Lemma peek_poked_in m a bs x b :
  znth bs (x - a) = Some b -> peek (poked m a bs) x = b mod 256.
Proof.
  intros Hb. pose proof (znth_Some_range _ _ _ Hb) as Hr.
  apply znth_lookup in Hb as [_ Hb].
  unfold peek, poked; simpl. rewrite pokes_lookup, decide_True, Hb by lia. done.
Qed.

Lemma peek_poked_out m a bs x :
  ~ span a (zlen bs) x -> peek (poked m a bs) x = peek m x.
Proof.
  unfold span. intros. unfold peek, poked; simpl.
  by rewrite pokes_lookup, decide_False by lia.
Qed.

Lemma le_bytes_length n v : length (le_bytes n v) = n.
Proof. revert v; induction n; simpl; auto. Qed.

Lemma le_value_le_bytes n v : le_value (le_bytes n v) = wrap (8 * Z.of_nat n) v.
Proof.
  revert v; induction n as [|n IH]; intros v; simpl le_bytes; simpl le_value.
  - unfold wrap. by rewrite Z.mod_1_r.
  - rewrite IH. unfold wrap.
    replace (2 ^ (8 * Z.of_nat (S n))) with (256 * 2 ^ (8 * Z.of_nat n)).
    2:{ replace (8 * Z.of_nat (S n)) with (8 + 8 * Z.of_nat n) by lia.
        rewrite Z.pow_add_r by lia. reflexivity. }
    by rewrite Z.rem_mul_r by (try apply Z.pow_pos_nonneg; lia).
Qed.

Lemma le_bytes_le_value bs :
  Forall (fun b => 0 <= b < 256) bs -> le_bytes (length bs) (le_value bs) = bs.
Proof.
  induction 1 as [|b bs Hb _ IH]; simpl; [done|]. f_equal.
  - rewrite (Z.mul_comm 256), Z.mod_add by lia. by apply Z.mod_small.
  - rewrite (Z.mul_comm 256), Z.div_add, Z.div_small, Z.add_0_l by lia. done.
Qed.

Lemma le_value_range bs :
  Forall (fun b => 0 <= b < 256) bs -> 0 <= le_value bs < 2 ^ (8 * zlen bs).
Proof.
  unfold zlen. induction 1 as [|b bs Hb _ IH]; simpl length; simpl le_value; [lia|].
  replace (8 * Z.of_nat (S (length bs))) with (8 + 8 * Z.of_nat (length bs)) by lia.
  rewrite Z.pow_add_r by lia. lia.
Qed.

Lemma le_bytes_range n v : Forall (fun b => 0 <= b < 256) (le_bytes n v).
Proof.
  revert v. induction n; simpl; constructor; auto. apply Z.mod_pos_bound; lia.
Qed.

Lemma load_bytes_Ret a n m bs m' :
  load_bytes a n m = Ret (bs, m') <->
  valid m a n = true /\ bs = peek m <$> seqZ a n /\ m' = m.
Proof. unfold load_bytes. destruct (valid m a n); naive_solver. Qed.

Lemma store_bytes_Ret a bs m m' :
  store_bytes a bs m = Ret (tt, m') <->
  valid m a (zlen bs) = true /\ m' = poked m a bs.
Proof. unfold store_bytes. destruct (valid m a _); naive_solver. Qed.

Lemma peeks_range m a n : Forall (fun b => 0 <= b < 256) (peek m <$> seqZ a n).
Proof. apply Forall_fmap, Forall_forall. intros; apply peek_range. Qed.

(** *** The frame relation *)

#[export] Instance only_writes_refl P : Reflexive (only_writes P).
Proof. by constructor. Qed.

#[export] Instance only_writes_trans P : Transitive (only_writes P).
Proof.
  intros m1 m2 m3 [] []. constructor; try congruence.
  intros a Ha. rewrite ow_peek1; auto.
Qed.

Lemma only_writes_weaken (P Q : Z -> Prop) m m' :
  only_writes P m m' -> (forall x, P x -> Q x) -> only_writes Q m m'.
Proof. intros [] H. constructor; auto. Qed.

Lemma only_writes_seq (P Q : Z -> Prop) m1 m2 m3 :
  only_writes P m1 m2 -> only_writes Q m2 m3 ->
  only_writes (fun x => P x \/ Q x) m1 m3.
Proof.
  intros H1 H2. transitivity m2; eapply only_writes_weaken; eauto; tauto.
Qed.

Lemma only_writes_valid P m m' a n :
  only_writes P m m' -> valid m' a n = valid m a n.
Proof. intros []. unfold valid. by rewrite ow_blocks0. Qed.

Lemma only_writes_wf P m m' : only_writes P m m' -> wf_memory m -> wf_memory m'.
Proof.
  intros [Hb Hn _] []. constructor; [|by rewrite Hn|by rewrite Hb].
  intros ??. rewrite Hb, Hn. auto.
Qed.

Lemma poked_only_writes m a bs : only_writes (span a (zlen bs)) m (poked m a bs).
Proof. constructor; try done. intros; by apply peek_poked_out. Qed.

Lemma only_writes_peeks P m m' a n :
  only_writes P m m' -> (forall x, span a n x -> ~ P x) ->
  peek m' <$> seqZ a n = peek m <$> seqZ a n.
Proof.
  intros [] Hd. apply list_fmap_ext. intros i x [-> ?]%lookup_seqZ.
  apply ow_peek0, Hd. unfold span. lia.
Qed.

Lemma peeks_lookup m a n i x :
  (peek m <$> seqZ a n) !! i = Some x <-> Z.of_nat i < n /\ x = peek m (a + Z.of_nat i).
Proof.
  rewrite list_lookup_fmap, fmap_Some. setoid_rewrite lookup_seqZ. naive_solver.
Qed.

Lemma peeks_length m a n : 0 <= n -> zlen (peek m <$> seqZ a n) = n.
Proof. intros. unfold zlen. rewrite length_fmap, length_seqZ. lia. Qed.

Lemma peeks_poked m a bs :
  Forall (fun b => 0 <= b < 256) bs ->
  peek (poked m a bs) <$> seqZ a (zlen bs) = bs.
Proof.
  intros Hbs. apply list_eq. intros i. apply option_eq. intros x.
  rewrite peeks_lookup. unfold zlen. split.
  - intros [Hi ->]. destruct (lookup_lt_is_Some_2 bs i) as [b Hb]; [lia|].
    rewrite peek_poked_in with (b := b).
    + rewrite Hb. f_equal. symmetry. apply Z.mod_small.
      rewrite Forall_lookup in Hbs. eauto.
    + apply znth_lookup. split; [lia|]. by replace (Z.to_nat _) with i by lia.
  - intros Hx. pose proof (lookup_lt_Some _ _ _ Hx). split; [lia|].
    rewrite peek_poked_in with (b := x).
    + symmetry. apply Z.mod_small. rewrite Forall_lookup in Hbs. eauto.
    + apply znth_lookup. split; [lia|]. by replace (Z.to_nat _) with i by lia.
Qed.

(** *** Words in memory *)

Definition word_at (n : nat) (m : memory) (a : Z) : Z :=
  le_value (peek m <$> seqZ a (Z.of_nat n)).

Lemma load_Ret n a m v m' :
  load n a m = Ret (v, m') <->
  valid m a (Z.of_nat n) = true /\ v = word_at n m a /\ m' = m.
Proof.
  unfold load. rewrite M_bind_Ret. split.
  - intros (bs & m1 & (? & -> & ->)%load_bytes_Ret & [= <- <-]). done.
  - intros (? & -> & ->). do 2 eexists. split; [by apply load_bytes_Ret|done].
Qed.

Lemma load_run n a m :
  valid m a (Z.of_nat n) = true -> load n a m = Ret (word_at n m a, m).
Proof. intros. by apply load_Ret. Qed.

Lemma zlen_le_bytes n v : zlen (le_bytes n v) = Z.of_nat n.
Proof. unfold zlen. by rewrite le_bytes_length. Qed.

Lemma store_Ret n a v m m' :
  store n a v m = Ret (tt, m') <->
  valid m a (Z.of_nat n) = true /\ m' = poked m a (le_bytes n v).
Proof. unfold store. by rewrite store_bytes_Ret, zlen_le_bytes. Qed.

Lemma store_run n a v m :
  valid m a (Z.of_nat n) = true -> store n a v m = Ret (tt, poked m a (le_bytes n v)).
Proof. intros. by apply store_Ret. Qed.

Lemma word_at_poked n m a v :
  word_at n (poked m a (le_bytes n v)) a = wrap (8 * Z.of_nat n) v.
Proof.
  unfold word_at. rewrite <- (zlen_le_bytes n v) at 1.
  rewrite peeks_poked by apply le_bytes_range. apply le_value_le_bytes.
Qed.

----

▶ **TASK DESCRIPTION**: Reproduce, word for word and in full, only the lines above that start at the line with "rewrite peek_poked_in with (b := b)." and run through the line with "Z.mod_small. rewrite Forall_lookup in Hbs. eauto.", both ends included.

▶ **RESPONSE**:
    rewrite peek_poked_in with (b := b).
    + rewrite Hb. f_equal. symmetry. apply Z.mod_small.
      rewrite Forall_lookup in Hbs. eauto.
    + apply znth_lookup. split; [lia|]. by replace (Z.to_nat _) with i by lia.
  - intros Hx. pose proof (lookup_lt_Some _ _ _ Hx). split; [lia|].
    rewrite peek_poked_in with (b := x).
    + symmetry. apply Z.mod_small. rewrite Forall_lookup in Hbs. eauto.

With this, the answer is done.